• WHAT YOU WILL DO:
Quote exactly and only this range of lines in the data below: the line that holds "Fixpoint task_rows (idx" to the line that holds "tui_text (PANEL_AI_ROW + 1) 17", both included.

Dataset entries:
BEGIN

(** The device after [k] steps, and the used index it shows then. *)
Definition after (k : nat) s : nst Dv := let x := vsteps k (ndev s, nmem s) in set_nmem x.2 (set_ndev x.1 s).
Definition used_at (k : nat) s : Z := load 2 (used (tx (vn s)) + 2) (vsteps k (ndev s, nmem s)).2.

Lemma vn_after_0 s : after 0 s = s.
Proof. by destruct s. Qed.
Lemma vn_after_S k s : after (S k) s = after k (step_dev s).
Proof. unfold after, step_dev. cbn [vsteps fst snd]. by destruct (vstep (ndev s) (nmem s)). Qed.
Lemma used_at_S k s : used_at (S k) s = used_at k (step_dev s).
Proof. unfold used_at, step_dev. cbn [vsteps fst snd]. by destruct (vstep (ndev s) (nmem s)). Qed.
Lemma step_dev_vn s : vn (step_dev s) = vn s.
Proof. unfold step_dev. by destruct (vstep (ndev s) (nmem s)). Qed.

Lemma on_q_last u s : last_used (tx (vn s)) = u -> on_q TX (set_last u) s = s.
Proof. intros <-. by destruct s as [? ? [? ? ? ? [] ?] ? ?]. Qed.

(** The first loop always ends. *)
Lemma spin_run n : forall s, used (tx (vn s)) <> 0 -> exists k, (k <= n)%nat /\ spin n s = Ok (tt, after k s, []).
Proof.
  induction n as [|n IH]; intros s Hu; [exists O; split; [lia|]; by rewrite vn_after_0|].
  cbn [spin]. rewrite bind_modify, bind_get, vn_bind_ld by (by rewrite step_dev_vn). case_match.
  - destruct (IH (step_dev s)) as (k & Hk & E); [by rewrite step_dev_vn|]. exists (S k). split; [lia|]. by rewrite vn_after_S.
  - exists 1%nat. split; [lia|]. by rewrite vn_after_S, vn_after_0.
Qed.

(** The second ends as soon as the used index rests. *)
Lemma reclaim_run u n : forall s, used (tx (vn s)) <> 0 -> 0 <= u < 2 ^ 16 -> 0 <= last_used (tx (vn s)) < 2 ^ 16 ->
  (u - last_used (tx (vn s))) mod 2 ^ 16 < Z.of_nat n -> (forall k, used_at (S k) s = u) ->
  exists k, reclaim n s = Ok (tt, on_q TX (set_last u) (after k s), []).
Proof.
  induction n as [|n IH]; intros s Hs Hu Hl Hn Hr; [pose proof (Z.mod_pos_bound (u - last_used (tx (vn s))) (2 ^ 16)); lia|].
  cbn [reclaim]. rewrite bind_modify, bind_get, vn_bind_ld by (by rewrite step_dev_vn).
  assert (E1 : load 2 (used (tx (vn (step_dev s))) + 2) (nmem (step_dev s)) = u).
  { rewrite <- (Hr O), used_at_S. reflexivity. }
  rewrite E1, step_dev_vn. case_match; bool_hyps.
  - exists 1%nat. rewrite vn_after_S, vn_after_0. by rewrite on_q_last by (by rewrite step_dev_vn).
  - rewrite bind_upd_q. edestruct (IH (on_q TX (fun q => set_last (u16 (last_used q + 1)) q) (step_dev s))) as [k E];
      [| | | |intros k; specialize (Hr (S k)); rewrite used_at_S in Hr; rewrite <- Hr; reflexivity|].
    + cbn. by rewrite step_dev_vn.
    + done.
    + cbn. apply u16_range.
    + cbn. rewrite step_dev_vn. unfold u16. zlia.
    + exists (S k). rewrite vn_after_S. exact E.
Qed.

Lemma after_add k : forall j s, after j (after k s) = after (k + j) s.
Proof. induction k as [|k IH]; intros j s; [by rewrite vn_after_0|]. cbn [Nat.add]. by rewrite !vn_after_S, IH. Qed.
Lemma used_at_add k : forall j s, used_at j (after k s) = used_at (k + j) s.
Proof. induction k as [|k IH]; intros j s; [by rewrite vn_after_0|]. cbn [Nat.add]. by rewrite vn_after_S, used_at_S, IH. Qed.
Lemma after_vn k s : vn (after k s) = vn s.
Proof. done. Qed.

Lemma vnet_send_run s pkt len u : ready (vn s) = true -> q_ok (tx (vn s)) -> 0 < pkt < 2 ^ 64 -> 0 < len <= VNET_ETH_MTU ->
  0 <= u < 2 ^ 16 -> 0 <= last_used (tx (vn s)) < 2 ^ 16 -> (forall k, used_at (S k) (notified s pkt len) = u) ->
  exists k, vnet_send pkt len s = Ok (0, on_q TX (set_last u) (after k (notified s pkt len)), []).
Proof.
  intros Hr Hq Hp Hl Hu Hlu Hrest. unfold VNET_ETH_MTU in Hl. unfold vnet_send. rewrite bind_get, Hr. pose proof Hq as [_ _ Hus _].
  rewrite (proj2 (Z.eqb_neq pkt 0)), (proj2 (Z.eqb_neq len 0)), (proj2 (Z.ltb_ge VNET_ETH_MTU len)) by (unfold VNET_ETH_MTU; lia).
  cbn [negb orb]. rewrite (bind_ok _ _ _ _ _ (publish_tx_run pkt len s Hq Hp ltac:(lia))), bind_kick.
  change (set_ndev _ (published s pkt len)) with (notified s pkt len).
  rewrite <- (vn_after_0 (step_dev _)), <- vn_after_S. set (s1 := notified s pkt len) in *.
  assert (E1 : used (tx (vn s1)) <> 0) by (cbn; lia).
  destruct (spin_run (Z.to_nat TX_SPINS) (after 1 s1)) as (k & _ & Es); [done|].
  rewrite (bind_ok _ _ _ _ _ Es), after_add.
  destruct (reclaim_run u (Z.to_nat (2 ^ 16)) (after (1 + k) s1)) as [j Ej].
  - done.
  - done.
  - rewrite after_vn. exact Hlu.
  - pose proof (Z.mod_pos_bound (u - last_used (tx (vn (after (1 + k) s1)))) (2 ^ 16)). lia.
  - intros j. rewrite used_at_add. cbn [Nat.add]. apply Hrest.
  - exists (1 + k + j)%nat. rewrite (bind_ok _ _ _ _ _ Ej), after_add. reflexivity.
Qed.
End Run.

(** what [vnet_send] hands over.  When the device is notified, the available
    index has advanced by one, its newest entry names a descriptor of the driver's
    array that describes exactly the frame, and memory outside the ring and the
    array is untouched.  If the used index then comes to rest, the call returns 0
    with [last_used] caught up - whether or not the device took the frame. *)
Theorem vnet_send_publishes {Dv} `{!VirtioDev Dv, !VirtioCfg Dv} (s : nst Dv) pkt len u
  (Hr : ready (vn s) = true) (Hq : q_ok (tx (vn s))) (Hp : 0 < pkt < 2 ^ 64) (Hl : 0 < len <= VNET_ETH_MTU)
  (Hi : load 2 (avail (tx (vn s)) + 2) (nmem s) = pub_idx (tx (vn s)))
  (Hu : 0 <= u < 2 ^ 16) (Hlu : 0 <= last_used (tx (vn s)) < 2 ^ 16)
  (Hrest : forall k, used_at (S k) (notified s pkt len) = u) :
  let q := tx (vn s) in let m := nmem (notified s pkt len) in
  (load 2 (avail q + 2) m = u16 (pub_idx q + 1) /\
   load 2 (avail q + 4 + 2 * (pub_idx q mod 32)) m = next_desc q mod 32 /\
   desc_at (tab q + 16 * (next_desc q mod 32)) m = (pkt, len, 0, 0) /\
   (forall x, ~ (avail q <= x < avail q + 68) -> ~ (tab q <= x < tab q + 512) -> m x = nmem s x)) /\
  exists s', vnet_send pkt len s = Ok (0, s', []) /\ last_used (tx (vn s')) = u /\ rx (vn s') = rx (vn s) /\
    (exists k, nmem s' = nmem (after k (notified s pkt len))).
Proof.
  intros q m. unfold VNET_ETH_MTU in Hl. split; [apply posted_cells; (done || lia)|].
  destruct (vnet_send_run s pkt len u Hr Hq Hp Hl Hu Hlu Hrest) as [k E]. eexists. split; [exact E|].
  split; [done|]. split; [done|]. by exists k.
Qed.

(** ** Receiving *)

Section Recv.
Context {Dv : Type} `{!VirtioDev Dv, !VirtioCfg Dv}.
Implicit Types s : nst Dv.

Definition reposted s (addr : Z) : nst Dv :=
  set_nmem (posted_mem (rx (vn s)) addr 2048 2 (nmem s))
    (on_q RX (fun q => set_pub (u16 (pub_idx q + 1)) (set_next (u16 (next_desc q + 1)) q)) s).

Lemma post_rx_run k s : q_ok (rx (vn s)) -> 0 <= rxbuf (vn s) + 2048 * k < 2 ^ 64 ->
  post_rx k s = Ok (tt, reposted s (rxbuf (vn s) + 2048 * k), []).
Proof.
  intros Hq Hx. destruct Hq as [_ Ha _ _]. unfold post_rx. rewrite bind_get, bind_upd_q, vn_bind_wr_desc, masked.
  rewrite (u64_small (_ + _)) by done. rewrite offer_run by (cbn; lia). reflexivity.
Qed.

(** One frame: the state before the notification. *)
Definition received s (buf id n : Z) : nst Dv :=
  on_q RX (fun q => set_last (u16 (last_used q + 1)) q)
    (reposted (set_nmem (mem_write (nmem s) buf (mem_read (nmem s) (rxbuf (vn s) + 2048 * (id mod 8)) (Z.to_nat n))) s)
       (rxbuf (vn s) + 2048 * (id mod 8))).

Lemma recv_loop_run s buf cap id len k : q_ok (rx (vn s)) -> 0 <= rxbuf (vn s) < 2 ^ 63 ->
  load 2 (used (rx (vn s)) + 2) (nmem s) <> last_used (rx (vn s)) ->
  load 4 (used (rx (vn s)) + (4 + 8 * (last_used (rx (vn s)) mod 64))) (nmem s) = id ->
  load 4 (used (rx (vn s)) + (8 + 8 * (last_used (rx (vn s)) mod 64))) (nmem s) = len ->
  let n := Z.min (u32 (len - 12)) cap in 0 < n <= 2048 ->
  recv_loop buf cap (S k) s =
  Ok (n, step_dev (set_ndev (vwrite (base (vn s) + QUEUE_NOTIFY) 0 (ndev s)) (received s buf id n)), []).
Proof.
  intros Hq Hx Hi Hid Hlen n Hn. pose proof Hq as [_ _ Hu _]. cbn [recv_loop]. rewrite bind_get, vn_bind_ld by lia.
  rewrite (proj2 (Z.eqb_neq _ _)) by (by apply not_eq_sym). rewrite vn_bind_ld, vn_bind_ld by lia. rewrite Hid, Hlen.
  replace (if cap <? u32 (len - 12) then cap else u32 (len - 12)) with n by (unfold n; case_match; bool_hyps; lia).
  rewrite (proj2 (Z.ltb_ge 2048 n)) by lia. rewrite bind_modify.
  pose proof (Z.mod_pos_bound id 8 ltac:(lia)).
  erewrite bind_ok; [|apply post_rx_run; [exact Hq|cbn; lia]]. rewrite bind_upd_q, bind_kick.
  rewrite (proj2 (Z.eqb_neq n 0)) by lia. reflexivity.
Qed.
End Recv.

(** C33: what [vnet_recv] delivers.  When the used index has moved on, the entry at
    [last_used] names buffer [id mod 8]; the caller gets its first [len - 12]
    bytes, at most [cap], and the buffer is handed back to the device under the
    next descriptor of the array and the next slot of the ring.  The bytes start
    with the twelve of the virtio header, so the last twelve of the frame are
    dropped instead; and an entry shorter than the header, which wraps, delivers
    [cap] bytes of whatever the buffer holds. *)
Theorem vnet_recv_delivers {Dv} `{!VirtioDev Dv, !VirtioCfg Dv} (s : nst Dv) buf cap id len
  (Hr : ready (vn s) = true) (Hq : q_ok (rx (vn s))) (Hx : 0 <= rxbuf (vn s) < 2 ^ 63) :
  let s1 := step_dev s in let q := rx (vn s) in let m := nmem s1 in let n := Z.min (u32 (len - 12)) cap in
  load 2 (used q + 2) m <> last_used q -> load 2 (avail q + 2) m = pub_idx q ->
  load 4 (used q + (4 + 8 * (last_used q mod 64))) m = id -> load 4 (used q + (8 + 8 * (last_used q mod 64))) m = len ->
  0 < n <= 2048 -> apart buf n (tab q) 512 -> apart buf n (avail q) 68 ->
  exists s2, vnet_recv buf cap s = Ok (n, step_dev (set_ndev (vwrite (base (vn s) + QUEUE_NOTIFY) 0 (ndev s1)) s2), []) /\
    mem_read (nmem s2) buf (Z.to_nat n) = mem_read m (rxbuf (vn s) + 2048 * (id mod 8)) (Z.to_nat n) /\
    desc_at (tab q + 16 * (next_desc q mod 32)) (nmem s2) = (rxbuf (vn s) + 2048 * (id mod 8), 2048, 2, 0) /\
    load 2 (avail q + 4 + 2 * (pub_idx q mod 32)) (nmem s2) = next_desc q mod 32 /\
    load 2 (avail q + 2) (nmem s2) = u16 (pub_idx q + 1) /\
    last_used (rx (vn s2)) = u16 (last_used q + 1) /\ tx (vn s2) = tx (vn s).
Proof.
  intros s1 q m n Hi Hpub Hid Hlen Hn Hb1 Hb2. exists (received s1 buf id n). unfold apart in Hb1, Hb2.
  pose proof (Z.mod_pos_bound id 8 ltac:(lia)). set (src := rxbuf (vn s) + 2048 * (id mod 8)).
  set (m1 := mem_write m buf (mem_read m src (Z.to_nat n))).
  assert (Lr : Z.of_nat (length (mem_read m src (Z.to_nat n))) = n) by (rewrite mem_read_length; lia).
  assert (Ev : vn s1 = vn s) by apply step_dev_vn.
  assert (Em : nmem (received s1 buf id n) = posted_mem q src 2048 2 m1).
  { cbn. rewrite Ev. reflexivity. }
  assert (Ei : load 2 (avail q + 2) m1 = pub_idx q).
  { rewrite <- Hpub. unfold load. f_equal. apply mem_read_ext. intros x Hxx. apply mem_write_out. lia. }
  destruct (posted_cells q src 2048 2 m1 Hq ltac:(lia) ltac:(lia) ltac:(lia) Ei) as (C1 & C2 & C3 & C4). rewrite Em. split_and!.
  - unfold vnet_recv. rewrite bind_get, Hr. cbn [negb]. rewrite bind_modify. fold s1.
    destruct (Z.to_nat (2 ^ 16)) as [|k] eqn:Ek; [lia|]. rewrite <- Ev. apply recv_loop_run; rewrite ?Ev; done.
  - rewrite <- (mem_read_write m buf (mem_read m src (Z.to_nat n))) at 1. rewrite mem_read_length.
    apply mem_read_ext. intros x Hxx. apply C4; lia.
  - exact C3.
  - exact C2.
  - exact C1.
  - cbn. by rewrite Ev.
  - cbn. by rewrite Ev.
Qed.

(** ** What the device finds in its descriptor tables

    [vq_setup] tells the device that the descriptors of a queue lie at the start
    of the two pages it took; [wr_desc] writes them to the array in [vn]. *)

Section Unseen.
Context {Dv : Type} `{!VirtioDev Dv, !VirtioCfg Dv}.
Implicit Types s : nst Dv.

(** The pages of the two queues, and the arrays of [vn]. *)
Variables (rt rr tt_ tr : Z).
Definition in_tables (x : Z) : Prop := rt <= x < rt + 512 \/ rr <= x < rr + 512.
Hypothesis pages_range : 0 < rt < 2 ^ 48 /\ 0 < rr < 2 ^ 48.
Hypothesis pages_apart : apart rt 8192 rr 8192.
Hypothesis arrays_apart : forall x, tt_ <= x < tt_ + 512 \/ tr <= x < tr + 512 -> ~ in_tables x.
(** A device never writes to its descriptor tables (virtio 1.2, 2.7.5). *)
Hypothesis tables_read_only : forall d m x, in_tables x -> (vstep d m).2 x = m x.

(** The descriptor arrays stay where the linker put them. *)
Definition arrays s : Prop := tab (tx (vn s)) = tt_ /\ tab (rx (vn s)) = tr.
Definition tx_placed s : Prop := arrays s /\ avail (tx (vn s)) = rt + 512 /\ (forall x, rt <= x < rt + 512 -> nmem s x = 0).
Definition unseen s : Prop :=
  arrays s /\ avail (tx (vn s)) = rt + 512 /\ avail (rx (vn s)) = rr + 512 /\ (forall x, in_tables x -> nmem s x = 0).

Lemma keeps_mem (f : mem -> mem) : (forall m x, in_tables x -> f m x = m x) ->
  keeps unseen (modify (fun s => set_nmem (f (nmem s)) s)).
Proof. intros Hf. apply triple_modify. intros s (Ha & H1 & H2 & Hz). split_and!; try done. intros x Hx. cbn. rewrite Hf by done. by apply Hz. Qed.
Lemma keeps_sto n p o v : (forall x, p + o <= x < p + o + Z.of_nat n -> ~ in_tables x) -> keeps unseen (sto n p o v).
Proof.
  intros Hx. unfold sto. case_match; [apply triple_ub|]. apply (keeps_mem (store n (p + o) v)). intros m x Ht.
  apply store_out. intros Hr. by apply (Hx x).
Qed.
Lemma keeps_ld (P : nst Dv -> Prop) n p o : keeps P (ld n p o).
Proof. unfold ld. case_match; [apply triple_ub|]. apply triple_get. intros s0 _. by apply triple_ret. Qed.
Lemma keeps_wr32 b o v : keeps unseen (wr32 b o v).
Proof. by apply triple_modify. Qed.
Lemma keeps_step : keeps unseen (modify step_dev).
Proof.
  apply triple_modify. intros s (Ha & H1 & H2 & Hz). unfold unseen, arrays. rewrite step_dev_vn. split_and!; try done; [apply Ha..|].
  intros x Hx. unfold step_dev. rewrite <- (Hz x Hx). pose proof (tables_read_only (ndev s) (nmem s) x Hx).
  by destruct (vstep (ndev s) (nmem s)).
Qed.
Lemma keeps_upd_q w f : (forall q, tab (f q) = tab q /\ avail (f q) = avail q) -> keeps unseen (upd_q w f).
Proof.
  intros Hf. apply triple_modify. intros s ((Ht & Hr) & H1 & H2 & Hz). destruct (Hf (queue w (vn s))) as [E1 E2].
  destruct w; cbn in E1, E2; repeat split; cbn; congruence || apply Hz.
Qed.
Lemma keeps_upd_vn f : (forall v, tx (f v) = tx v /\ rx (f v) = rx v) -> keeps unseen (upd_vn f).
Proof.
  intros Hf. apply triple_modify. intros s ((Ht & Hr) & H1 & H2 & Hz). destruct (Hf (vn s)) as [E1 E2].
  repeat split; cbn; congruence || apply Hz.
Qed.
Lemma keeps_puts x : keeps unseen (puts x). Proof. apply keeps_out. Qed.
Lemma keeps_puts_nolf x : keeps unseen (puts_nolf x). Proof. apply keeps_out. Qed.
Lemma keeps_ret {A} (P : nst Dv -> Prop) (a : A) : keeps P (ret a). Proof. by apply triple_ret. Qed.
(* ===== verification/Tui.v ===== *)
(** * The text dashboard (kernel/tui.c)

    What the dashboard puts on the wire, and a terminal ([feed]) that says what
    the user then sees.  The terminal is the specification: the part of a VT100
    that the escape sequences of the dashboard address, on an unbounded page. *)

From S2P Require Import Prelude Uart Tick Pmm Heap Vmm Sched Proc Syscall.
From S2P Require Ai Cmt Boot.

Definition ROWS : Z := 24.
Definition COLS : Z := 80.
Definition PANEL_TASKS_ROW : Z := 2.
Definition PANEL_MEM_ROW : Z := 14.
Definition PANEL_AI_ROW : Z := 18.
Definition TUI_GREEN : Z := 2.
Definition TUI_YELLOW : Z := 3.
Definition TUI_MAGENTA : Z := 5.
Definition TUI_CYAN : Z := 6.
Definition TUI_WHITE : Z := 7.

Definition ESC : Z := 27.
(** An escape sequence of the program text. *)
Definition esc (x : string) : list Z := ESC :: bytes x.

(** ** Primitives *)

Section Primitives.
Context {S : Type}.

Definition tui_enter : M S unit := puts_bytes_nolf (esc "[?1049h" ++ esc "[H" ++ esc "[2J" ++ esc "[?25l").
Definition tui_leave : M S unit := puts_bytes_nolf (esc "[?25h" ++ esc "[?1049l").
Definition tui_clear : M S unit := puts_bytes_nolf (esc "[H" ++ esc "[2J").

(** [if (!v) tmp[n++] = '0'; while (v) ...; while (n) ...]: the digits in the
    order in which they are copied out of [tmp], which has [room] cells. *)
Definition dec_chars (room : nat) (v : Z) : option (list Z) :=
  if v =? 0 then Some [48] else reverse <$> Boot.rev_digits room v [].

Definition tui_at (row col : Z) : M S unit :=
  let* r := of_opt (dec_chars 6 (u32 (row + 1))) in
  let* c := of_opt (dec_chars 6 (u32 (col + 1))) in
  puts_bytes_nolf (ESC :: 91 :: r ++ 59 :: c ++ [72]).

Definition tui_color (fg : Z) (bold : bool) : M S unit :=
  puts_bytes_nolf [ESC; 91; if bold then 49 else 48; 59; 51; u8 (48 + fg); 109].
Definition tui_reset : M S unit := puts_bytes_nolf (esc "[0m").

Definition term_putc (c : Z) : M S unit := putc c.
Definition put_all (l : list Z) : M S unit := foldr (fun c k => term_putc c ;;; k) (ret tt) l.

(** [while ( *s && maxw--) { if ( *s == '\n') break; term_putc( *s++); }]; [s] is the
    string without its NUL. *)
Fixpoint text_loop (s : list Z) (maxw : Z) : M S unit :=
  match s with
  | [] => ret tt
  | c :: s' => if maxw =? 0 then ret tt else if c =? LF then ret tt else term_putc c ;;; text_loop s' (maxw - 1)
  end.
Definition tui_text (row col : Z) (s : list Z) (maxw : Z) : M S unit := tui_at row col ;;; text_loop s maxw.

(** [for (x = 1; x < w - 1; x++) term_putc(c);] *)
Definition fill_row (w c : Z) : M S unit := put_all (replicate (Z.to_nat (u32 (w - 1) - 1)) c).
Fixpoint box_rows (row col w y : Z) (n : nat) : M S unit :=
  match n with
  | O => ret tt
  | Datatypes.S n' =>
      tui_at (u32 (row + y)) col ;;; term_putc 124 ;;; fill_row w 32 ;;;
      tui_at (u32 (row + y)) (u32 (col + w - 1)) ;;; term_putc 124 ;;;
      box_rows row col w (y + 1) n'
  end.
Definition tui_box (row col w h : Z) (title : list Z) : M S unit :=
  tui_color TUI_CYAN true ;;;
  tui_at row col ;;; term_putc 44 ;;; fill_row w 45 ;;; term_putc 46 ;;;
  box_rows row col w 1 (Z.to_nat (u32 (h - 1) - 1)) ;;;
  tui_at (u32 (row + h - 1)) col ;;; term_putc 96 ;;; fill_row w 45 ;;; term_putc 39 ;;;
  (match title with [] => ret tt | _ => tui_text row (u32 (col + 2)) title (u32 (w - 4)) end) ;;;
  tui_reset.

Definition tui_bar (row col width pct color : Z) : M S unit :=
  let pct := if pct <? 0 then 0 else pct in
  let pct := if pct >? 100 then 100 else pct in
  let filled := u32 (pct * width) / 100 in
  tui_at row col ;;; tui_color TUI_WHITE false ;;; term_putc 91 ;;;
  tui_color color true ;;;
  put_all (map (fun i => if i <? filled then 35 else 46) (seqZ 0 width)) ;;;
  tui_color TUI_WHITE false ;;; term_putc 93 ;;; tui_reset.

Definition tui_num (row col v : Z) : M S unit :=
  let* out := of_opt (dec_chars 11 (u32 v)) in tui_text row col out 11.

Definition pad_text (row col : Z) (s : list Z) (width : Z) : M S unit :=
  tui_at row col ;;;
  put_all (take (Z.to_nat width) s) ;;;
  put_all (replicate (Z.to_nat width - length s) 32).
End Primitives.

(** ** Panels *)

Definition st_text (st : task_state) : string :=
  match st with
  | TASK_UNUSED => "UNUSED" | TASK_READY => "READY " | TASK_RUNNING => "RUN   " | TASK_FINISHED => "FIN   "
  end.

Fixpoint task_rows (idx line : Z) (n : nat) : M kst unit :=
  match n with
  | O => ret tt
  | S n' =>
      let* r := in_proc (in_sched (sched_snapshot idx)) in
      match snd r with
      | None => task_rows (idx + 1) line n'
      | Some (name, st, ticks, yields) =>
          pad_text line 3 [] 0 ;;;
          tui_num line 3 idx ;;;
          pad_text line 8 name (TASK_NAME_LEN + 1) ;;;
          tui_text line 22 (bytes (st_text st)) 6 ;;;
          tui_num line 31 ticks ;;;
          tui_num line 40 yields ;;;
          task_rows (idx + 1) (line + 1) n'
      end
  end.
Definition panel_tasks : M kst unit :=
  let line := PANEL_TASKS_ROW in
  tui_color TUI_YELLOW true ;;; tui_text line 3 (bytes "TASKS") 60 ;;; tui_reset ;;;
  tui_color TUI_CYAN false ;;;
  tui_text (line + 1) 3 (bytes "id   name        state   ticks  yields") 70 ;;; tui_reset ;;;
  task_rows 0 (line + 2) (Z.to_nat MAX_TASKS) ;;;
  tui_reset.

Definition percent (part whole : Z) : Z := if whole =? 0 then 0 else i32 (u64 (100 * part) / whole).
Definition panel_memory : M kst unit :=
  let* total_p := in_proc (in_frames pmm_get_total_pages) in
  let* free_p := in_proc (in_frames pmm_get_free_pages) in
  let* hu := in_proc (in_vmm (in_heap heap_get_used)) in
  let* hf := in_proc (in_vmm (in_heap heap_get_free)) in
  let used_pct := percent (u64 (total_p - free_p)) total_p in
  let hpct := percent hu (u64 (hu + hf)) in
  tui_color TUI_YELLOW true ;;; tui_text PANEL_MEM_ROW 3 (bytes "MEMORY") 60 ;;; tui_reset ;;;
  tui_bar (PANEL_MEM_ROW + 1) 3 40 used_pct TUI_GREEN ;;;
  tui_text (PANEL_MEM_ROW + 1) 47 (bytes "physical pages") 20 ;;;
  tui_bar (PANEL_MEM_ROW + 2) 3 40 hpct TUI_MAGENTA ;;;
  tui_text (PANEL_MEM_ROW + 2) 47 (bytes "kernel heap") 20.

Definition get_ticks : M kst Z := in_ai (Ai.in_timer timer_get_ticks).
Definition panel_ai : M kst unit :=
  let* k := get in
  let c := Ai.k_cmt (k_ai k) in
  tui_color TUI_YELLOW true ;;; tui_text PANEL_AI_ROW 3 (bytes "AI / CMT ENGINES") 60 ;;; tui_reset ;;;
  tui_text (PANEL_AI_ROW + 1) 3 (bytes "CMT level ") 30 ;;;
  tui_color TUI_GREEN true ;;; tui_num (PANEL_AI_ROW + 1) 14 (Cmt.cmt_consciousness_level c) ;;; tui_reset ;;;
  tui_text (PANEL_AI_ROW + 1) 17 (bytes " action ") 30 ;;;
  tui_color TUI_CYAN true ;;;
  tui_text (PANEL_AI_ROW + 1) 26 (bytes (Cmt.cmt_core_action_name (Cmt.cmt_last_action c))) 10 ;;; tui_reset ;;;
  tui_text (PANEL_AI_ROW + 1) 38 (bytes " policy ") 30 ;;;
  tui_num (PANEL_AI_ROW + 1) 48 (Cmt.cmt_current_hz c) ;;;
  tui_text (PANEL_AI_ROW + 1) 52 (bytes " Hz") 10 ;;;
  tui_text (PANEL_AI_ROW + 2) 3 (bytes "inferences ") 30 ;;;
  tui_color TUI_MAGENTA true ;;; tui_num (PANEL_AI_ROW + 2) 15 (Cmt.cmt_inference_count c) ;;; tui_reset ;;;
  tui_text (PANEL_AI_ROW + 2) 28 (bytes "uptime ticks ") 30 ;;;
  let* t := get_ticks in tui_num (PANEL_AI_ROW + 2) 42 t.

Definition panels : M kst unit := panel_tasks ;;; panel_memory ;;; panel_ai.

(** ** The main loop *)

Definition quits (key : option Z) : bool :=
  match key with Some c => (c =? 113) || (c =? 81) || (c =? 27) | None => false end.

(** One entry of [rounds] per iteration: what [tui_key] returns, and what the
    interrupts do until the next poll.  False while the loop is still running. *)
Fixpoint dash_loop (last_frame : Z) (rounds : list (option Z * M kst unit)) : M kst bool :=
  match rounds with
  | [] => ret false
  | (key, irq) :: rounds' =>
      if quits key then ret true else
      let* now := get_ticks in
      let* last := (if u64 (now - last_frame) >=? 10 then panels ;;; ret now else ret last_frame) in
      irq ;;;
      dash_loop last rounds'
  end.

END

• ANSWER BOX:
Fixpoint task_rows (idx line : Z) (n : nat) : M kst unit :=
  match n with
  | O => ret tt
  | S n' =>
      let* r := in_proc (in_sched (sched_snapshot idx)) in
      match snd r with
      | None => task_rows (idx + 1) line n'
      | Some (name, st, ticks, yields) =>
          pad_text line 3 [] 0 ;;;
          tui_num line 3 idx ;;;
          pad_text line 8 name (TASK_NAME_LEN + 1) ;;;
          tui_text line 22 (bytes (st_text st)) 6 ;;;
          tui_num line 31 ticks ;;;
          tui_num line 40 yields ;;;
          task_rows (idx + 1) (line + 1) n'
      end
  end.
Definition panel_tasks : M kst unit :=
  let line := PANEL_TASKS_ROW in
  tui_color TUI_YELLOW true ;;; tui_text line 3 (bytes "TASKS") 60 ;;; tui_reset ;;;
  tui_color TUI_CYAN false ;;;
  tui_text (line + 1) 3 (bytes "id   name        state   ticks  yields") 70 ;;; tui_reset ;;;
  task_rows 0 (line + 2) (Z.to_nat MAX_TASKS) ;;;
  tui_reset.

Definition percent (part whole : Z) : Z := if whole =? 0 then 0 else i32 (u64 (100 * part) / whole).
Definition panel_memory : M kst unit :=
  let* total_p := in_proc (in_frames pmm_get_total_pages) in
  let* free_p := in_proc (in_frames pmm_get_free_pages) in
  let* hu := in_proc (in_vmm (in_heap heap_get_used)) in
  let* hf := in_proc (in_vmm (in_heap heap_get_free)) in
  let used_pct := percent (u64 (total_p - free_p)) total_p in
  let hpct := percent hu (u64 (hu + hf)) in
  tui_color TUI_YELLOW true ;;; tui_text PANEL_MEM_ROW 3 (bytes "MEMORY") 60 ;;; tui_reset ;;;
  tui_bar (PANEL_MEM_ROW + 1) 3 40 used_pct TUI_GREEN ;;;
  tui_text (PANEL_MEM_ROW + 1) 47 (bytes "physical pages") 20 ;;;
  tui_bar (PANEL_MEM_ROW + 2) 3 40 hpct TUI_MAGENTA ;;;
  tui_text (PANEL_MEM_ROW + 2) 47 (bytes "kernel heap") 20.

Definition get_ticks : M kst Z := in_ai (Ai.in_timer timer_get_ticks).
Definition panel_ai : M kst unit :=
  let* k := get in
  let c := Ai.k_cmt (k_ai k) in
  tui_color TUI_YELLOW true ;;; tui_text PANEL_AI_ROW 3 (bytes "AI / CMT ENGINES") 60 ;;; tui_reset ;;;
  tui_text (PANEL_AI_ROW + 1) 3 (bytes "CMT level ") 30 ;;;
  tui_color TUI_GREEN true ;;; tui_num (PANEL_AI_ROW + 1) 14 (Cmt.cmt_consciousness_level c) ;;; tui_reset ;;;
  tui_text (PANEL_AI_ROW + 1) 17 (bytes " action ") 30 ;;;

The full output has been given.